Analysis of the wars (part five, sections 14 and 15)
§ Section 14 is the third interview with Marian Turner, a Canadian nurse. In her first interview, she deemed Robert Ross a hero for trying to save the horses (which the “good” soldiers destroyed) and says he was not crazy; rather, the war was. (10). Also, when one considers another such quote – “Robert Ross was no Hitler. That was his problem” (11) – one is aware that his “madness” lay in his lack of monstrous bevahior.
§ In Section 14, Marian Turner’s advanced age shows, since at the start her mind wanders a little as she musses over the proper name for the Bois de Madeleine. She was the sole survivor of the Canadian nurses whose field hospital was bombed, along with the mascot, a white cat, which seems to symbolize the continuity of life. In war, human life destroys itself by design, but life continues in unintended ways. (Also, the cat’s whiteness might symbolize its relative purity, since it does not participate in the slaughter.)
§ She recalls when Ross was brought to the hospital just after the bombing, as much a wreck as the facility itself. He is guarded by a Canadian MP, which seems irrational considering that he is badly burned and unable to flee, but this is standard military procedure, which has its own sense of logic.
§ When Marian speaks of her lone conversation with Robert, she is silhouetted against the window, her face unlit as she says, “I wanted to help him die. . . . I’m a nurse. I’ve never offered death to anyone” (215), as though she descends into darkness when showing her desire to take life rather than save it.
§ When she recalls her state of mind – “I am ashamed to be alive. I am ashamed of life” (215) – she reveals her own sense of impossibility and her sense of war’s insanity. At this moment, Robert is the catalyst for her own change of mind and heart. She offers to help Robert die (by overdosing him with the morphine she has hoarded), but he answers, “Not yet.” Despite his pain and mutilation, as well as the rish of a court-martial, his will to live and to survive remains obvious. After recounting this, Marian claims, “Not yet has been my motto ever since” (216), implying that some of his will and desire to survive and transcend the madness has rubbed off on her.
§ In Section 15, Findley reverts to an omniscient narrator, who tells the reader that Ross was court-martialed but remained hospitalized due to his failing health. His final photo illustrates Robert’s sense of mind and sense of satisfaction at having succeeded, to some degree, in his desperate act. He is badly disfigured but smiling, perhaps out of a sense of victory. He kept Juliet’s love, survived the war’s madness and brutality, and escaped imprisonment and execution for defying military authority; he achieved what he tried to do, though the soldiers who obeyed orders destroyed fifty horses. In ways, Robert has won a moral victory that appeared insane but only seems that way within the mad context of war, in which humanity is discarded.
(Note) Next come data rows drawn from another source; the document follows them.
(** * A shallow embedding of [throttle.py]

    The decorator [throttle] rate-limits calls of a wrapped function through a
    shared cache and a named lock.  The embedding follows [src/throttle.py]:

    - timestamps, rates and delays are Python floats in the source; here they
      are rationals ([Q]) compared up to [==], so the arithmetic is exact;
    - the cache, its lock, the clock and [sleep] are external: they are the
      methods of a type class [Backend] over an abstract world, and the
      wrapper code is written in a state-and-error monad over that world;
    - every call the wrapper makes to the outside is appended to a trace, so
      that statements such as "no write happens" can be read off the trace;
    - the [while not done] loops take a fuel argument. *)

From Stdlib Require Import QArith Qminmax Qround Lqa.
From stdpp Require Import gmap strings list.

Local Open Scope Q_scope.

(** ** Python values used by the wrapper *)

(** Truth value of a number: [0] and [0.0] are falsy. *)
Definition truthy (x : Q) : bool := negb (Qeq_bool x 0).

(** [a > b] on numbers. *)
Definition Qgtb (a b : Q) : bool :=
  match a ?= b with Gt => true | _ => false end.

(** [x or d] where [x] is [None] or a number. *)
Definition num_or (x : option Q) (d : Q) : Q :=
  match x with
  | Some q => if truthy q then q else d
  | None => d
  end.

(** Truth value of the result of a key function: [None] and the empty string
    are falsy; a truthy result is the key itself. *)
Definition truthy_key (k : option string) : option string :=
  match k with
  | Some s => if decide (s = EmptyString) then None else Some s
  | None => None
  end.

(** The keyword arguments handed to [cache.lock]; an absent field is a
    keyword that is not passed. *)
Record LockArgs := mkLockArgs {
  la_timeout : option Q;
  la_blocking_timeout : option Q
}.

(** An empty dict is falsy. *)
Definition truthy_lockargs (a : LockArgs) : bool :=
  match la_timeout a, la_blocking_timeout a with
  | None, None => false
  | _, _ => true
  end.

(** What [log_message] formats into its first [%s]: the key itself, or the
    printed list of keys. *)
Inductive Shown :=
| ShownKey (k : string)
| ShownKeys (ks : list string).

(** The arguments of the format string
    ['"%s" throttle %s %s seconds' % (label, text, seconds)]. *)
Record Message := mkMessage {
  msg_label : Shown;
  msg_text : string;
  msg_seconds : Q
}.

Inductive Exn :=
| ThrottleTimeout (m : Message)
| LockError
| NameError (name : string)
| ZeroDivisionError
| AssertionError
| ValueError
| TypeError
| OtherError (tag : string).

(** ** The world outside the wrapper *)

Inductive Event :=
| EvTime (t : Q)
| EvSleep (d : Q)
| EvLock (name : string) (args : LockArgs) (acquired : bool)
| EvUnlock (name : string) (released : bool)
| EvGet (key : string) (default value : Q)
| EvSet (key : string) (value ttl : Q)
| EvInfo (m : Message)
| EvWarning (m : Message)
| EvCall.

(** The cache backend with its lock, and the clock.  [be_lock_enter] and
    [be_lock_exit] answer [false] when the lock raises its [LockError]. *)
Class Backend (W : Type) := {
  be_time : W -> Q * W;
  be_sleep : Q -> W -> W;
  be_get : string -> Q -> W -> Q * W;
  be_set : string -> Q -> Q -> W -> W;
  be_lock_enter : string -> LockArgs -> W -> bool * W;
  be_lock_exit : string -> W -> bool * W
}.

(** Module-level configuration read from the settings at import. *)
Record Settings := mkSettings {
  THROTTLE_ENABLED : bool;
  THROTTLE_LOGGING : bool
}.

(** ** The monad of the wrapper code *)

Inductive Outcome (A : Type) :=
| Ret (a : A)
| Raise (e : Exn)
| OutOfFuel.
Arguments Ret {A} a.
Arguments Raise {A} e.
Arguments OutOfFuel {A}.

Record St (W : Type) := mkSt {
  world : W;
  trace : list Event
}.
Arguments mkSt {W} world trace.
Arguments world {W} s.
Arguments trace {W} s.

Definition M (W A : Type) : Type := St W -> Outcome A * St W.

Definition ret {W A} (a : A) : M W A := fun s => (Ret a, s).

Definition raise {W A} (e : Exn) : M W A := fun s => (Raise e, s).

Definition out_of_fuel {W A} : M W A := fun s => (OutOfFuel, s).

Definition bind {W A B} (c : M W A) (k : A -> M W B) : M W B := fun s =>
  match c s with
  | (Ret a, s') => k a s'
  | (Raise e, s') => (Raise e, s')
  | (OutOfFuel, s') => (OutOfFuel, s')
  end.

Notation "x <- c ;; k" := (bind c (fun x => k))
  (at level 100, c at next level, right associativity).
Notation "c ;;; k" := (bind c (fun _ => k))
  (at level 100, right associativity).

(** Append an event to the trace. *)
Definition emit {W} (e : Event) : M W unit := fun s =>
  (Ret tt, mkSt (world s) (trace s ++ [e])).

(** [try: body finally: cleanup], where [cleanup] may itself raise. *)
Definition finally {W A} (body : M W A) (cleanup : M W unit) : M W A := fun s =>
  match body s with
  | (OutOfFuel, s') => (OutOfFuel, s')
  | (r, s') =>
      match cleanup s' with
      | (Ret _, s'') => (r, s'')
      | (Raise e, s'') => (Raise e, s'')
      | (OutOfFuel, s'') => (OutOfFuel, s'')
      end
  end.

Section Primitives.
Context {W : Type} `{Backend W}.

Definition time : M W Q := fun s =>
  let (t, w) := be_time (world s) in
  (Ret t, mkSt w (trace s ++ [EvTime t])).

Definition sleep (d : Q) : M W unit := fun s =>
  (Ret tt, mkSt (be_sleep d (world s)) (trace s ++ [EvSleep d])).

Definition cache_get (key : string) (default : Q) : M W Q := fun s =>
  let (v, w) := be_get key default (world s) in
  (Ret v, mkSt w (trace s ++ [EvGet key default v])).

Definition cache_set (key : string) (value ttl : Q) : M W unit := fun s =>
  (Ret tt, mkSt (be_set key value ttl (world s))
                (trace s ++ [EvSet key value ttl])).

Definition acquire (name : string) (args : LockArgs) : M W unit := fun s =>
  let (ok, w) := be_lock_enter name args (world s) in
  let s' := mkSt w (trace s ++ [EvLock name args ok]) in
  if ok then (Ret tt, s') else (Raise LockError, s').

Definition release (name : string) : M W unit := fun s =>
  let (ok, w) := be_lock_exit name (world s) in
  let s' := mkSt w (trace s ++ [EvUnlock name ok]) in
  if ok then (Ret tt, s') else (Raise LockError, s').

(** [with cache.lock(name, **args): body] *)
Definition with_lock {A} (name : string) (args : LockArgs) (body : M W A)
  : M W A :=
  acquire name args ;;; finally body (release name).
End Primitives.

(** ** The decorator *)

Section Throttle.
Context {Call Val W : Type} `{Backend W}.

(** A key function maps [(func, args, kwargs)], here an opaque [Call], to a
    cache key or to nothing. *)
Definition KeyFn : Type := Call -> option string.

(** A Python object returned by the wrapped function; [None] is [None]. *)
Definition Obj : Type := option Val.

(** The wrapped function acts on the world and returns or raises. *)
Definition Func : Type := Call -> W -> Outcome Obj * W.

Variable settings : Settings.

(** The default key function, imported from the cache module. *)
Variable cachekey_static : KeyFn.

(** The [limit] argument: one rate, or a tuple or list of rates. *)
Inductive LimitArg :=
| OneLimit (l : Q)
| ManyLimits (ls : list Q).

(** The [key] argument: a key function, a falsy value, or a tuple or list
    of key functions. *)
Inductive KeyArg :=
| KeyFunction (k : KeyFn)
| KeyNone
| KeyList (ks : list KeyFn).

(** What the closures [single_limit] and [multi_limit] capture: for one
    limit the numbers [minimum] and [expire] and the [key] argument, for
    several the list [limit] of [(minimum, key, expire)]. *)
Inductive Limits :=
| Single (minimum : Q) (key : KeyArg) (expire : Q)
| Multi (limit : list (Q * KeyFn * Q)).

Record Closure := mkClosure {
  limits : Limits;
  retry : bool;
  timeout : Q;
  marker : Obj;
  lockargs : LockArgs
}.

(** What [throttle] returns: [lambda func: func], or one of the two
    decorators with its closure. *)
Inductive Decorator :=
| Passthrough
| Throttled (c : Closure).

(** [1.0 / float(l)] *)
Definition reciprocal (l : Q) : Exn + Q :=
  if truthy l then inr (1 / l) else inl ZeroDivisionError.

(** [[1.0 / float(l) for l in limit]] *)
Fixpoint reciprocals (ls : list Q) : Exn + list Q :=
  match ls with
  | [] => inr []
  | l :: ls' =>
      match reciprocal l with
      | inl e => inl e
      | inr m =>
          match reciprocals ls' with
          | inl e => inl e
          | inr ms => inr (m :: ms)
          end
      end
  end.

(** [max(xs)] on a list: the first greatest element; an empty list raises. *)
Definition py_max (xs : list Q) : Exn + Q :=
  match xs with
  | [] => inl ValueError
  | x :: xs' => inr (fold_left Qmax xs' x)
  end.

(** [izip_longest(minimum, key, expire, fillvalue=cachekey_static)] where
    [key] is not longer than [minimum], and [expire] is as long as
    [minimum]. *)
Fixpoint zip_limits (minimum : list Q) (key : list KeyFn) (expire : list Q)
  : list (Q * KeyFn * Q) :=
  match minimum, expire with
  | m :: minimum', e :: expire' =>
      match key with
      | k :: key' => (m, k, e) :: zip_limits minimum' key' expire'
      | [] => (m, cachekey_static, e) :: zip_limits minimum' [] expire'
      end
  | _, _ => []
  end.

(** Lines 97 and 98: the overall timeout and the lock arguments. *)
Definition close (ls : Limits) (maximum : Q) (retry : bool)
    (timeout : option Q) (marker : Obj) (lockargs : option LockArgs)
  : Closure :=
  let timeout := num_or timeout (Qmax 10 (maximum * 10)) in
  let default := mkLockArgs (Some 1) (Some timeout) in
  let lockargs :=
    match lockargs with
    | Some a => if truthy_lockargs a then a else default
    | None => default
    end in
  mkClosure ls retry timeout marker lockargs.

Definition throttle (limit : LimitArg) (key : KeyArg) (retry : bool)
    (timeout : option Q) (marker : Obj) (lockargs : option LockArgs)
  : Exn + Decorator :=
  if negb (THROTTLE_ENABLED settings) then inr Passthrough else
  let _timeout := num_or timeout 10 in
  match limit with
  | ManyLimits limit =>
      let key :=
        match key with
        | KeyList ks => ks
        | KeyFunction k => [k]
        | KeyNone => []
        end in
      if (length key <=? length limit)%nat then
        match reciprocals limit with
        | inl e => inl e
        | inr minimum =>
            match py_max minimum with
            | inl e => inl e
            | inr maximum =>
                let expire := map (fun m => Qmax (10 * m) _timeout) minimum in
                let limit := zip_limits minimum key expire in
                inr (Throttled
                       (close (Multi limit) maximum retry timeout marker
                              lockargs))
            end
        end
      else inl AssertionError
  | OneLimit limit =>
      match reciprocal limit with
      | inl e => inl e
      | inr minimum =>
          let maximum := minimum in
          let expire := Qmax (10 * minimum) _timeout in
          inr (Throttled
                 (close (Single minimum key expire) maximum retry timeout
                        marker lockargs))
      end
  end.

(** *** Module-level logging helpers *)

(** The [label] handed to the logging helpers: the resolved key, or the
    list [_limits] of resolved [(minimum, key, expire)]. *)
Inductive Label :=
| LabelKey (k : string)
| LabelLimits (ls : list (Q * string * Q)).

Definition log_message (label : Label) (text : string) (seconds : Q)
  : Message :=
  match label with
  | LabelLimits ls => mkMessage (ShownKeys (map (fun i => i.1.2) ls)) text seconds
  | LabelKey k => mkMessage (ShownKey k) text seconds
  end.

(** The module binds the global name [log_message] only in the branch
    [if THROTTLE_LOGGING]; looking it up elsewhere is a [NameError]. *)
Definition global_log_message : option (Label -> string -> Q -> Message) :=
  if THROTTLE_LOGGING settings then Some log_message else None.

Definition log_info (label : Label) (text : string) (seconds : Q)
  : M W unit :=
  if THROTTLE_LOGGING settings
  then emit (EvInfo (log_message label text seconds))
  else ret tt.

Definition log_warning (message : Message) : M W unit :=
  if THROTTLE_LOGGING settings then emit (EvWarning message) else ret tt.

(** *** The closures of one [throttle] call *)

Section Closures.
Variable c : Closure.

Definition _now (label : Label) (start : Q) : M W Q :=
  now <- time ;;
  if Qgtb (now - start) (timeout c) then
    match global_log_message with
    | Some log_message =>
        let message := log_message label "timeout after"%string (now - start) in
        log_warning message ;;;
        raise (ThrottleTimeout message)
    | None => raise (NameError "log_message")
    end
  else ret now.

(** The call [func( *args, **kwargs)]. *)
Definition call_func (func : Func) (call : Call) : M W Obj := fun s =>
  let (r, w) := func call (world s) in
  (r, mkSt w (trace s ++ [EvCall])).

(** Lines 126 to 128: the gate for one limit, run while the lock is held. *)
Definition single_gate (minimum expire : Q) (_key : string) (now : Q)
  : M W Q :=
  last <- cache_get _key 0 ;;
  let delay := Qmax (last + minimum - now) 0 in
  if negb (truthy delay)
  then cache_set _key now expire ;;; ret delay
  else ret delay.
§ The Epilogue provides a key to his motives for having stolen the artillery regiment’s two hundred horses in an effort to save their lives. It describes a photo of him in camp at Lethridge in 1915, before he and his regiment departed for Europe. In it, he sits amidst stacks of rifles and someone lying under a blanket in the background (looking dead though alive), holding a small mammal’s skull in his hand. The scene could be considered morbid because of the skull, weapons, and prone man under the blanket, and in this sense Robert sits amidst a scene of death. However, he is clearly alive. Nicholas Fagan’s quote – “Nothing so completely verifies our perception of a thing as our killing it” (218) – seems to provide an answer as to why he peformed his last act. Having killed and surrounded himself with death made him comprehend both death and life, and having taken life may have made him want to save it instead, realizing too late how precious it was. His final act thus appears insane within the context of war, where killing and following protocol are the norms, but within this deeper understanding, war is madness and preserving life the ultimate goal. This is reinforced somewhat in the final paragraph, describing a photo of Robert with his sister and their pony; he emerges from the book not as a traitor or a madman, but someone who defended life when war’s twisted logic forbade it.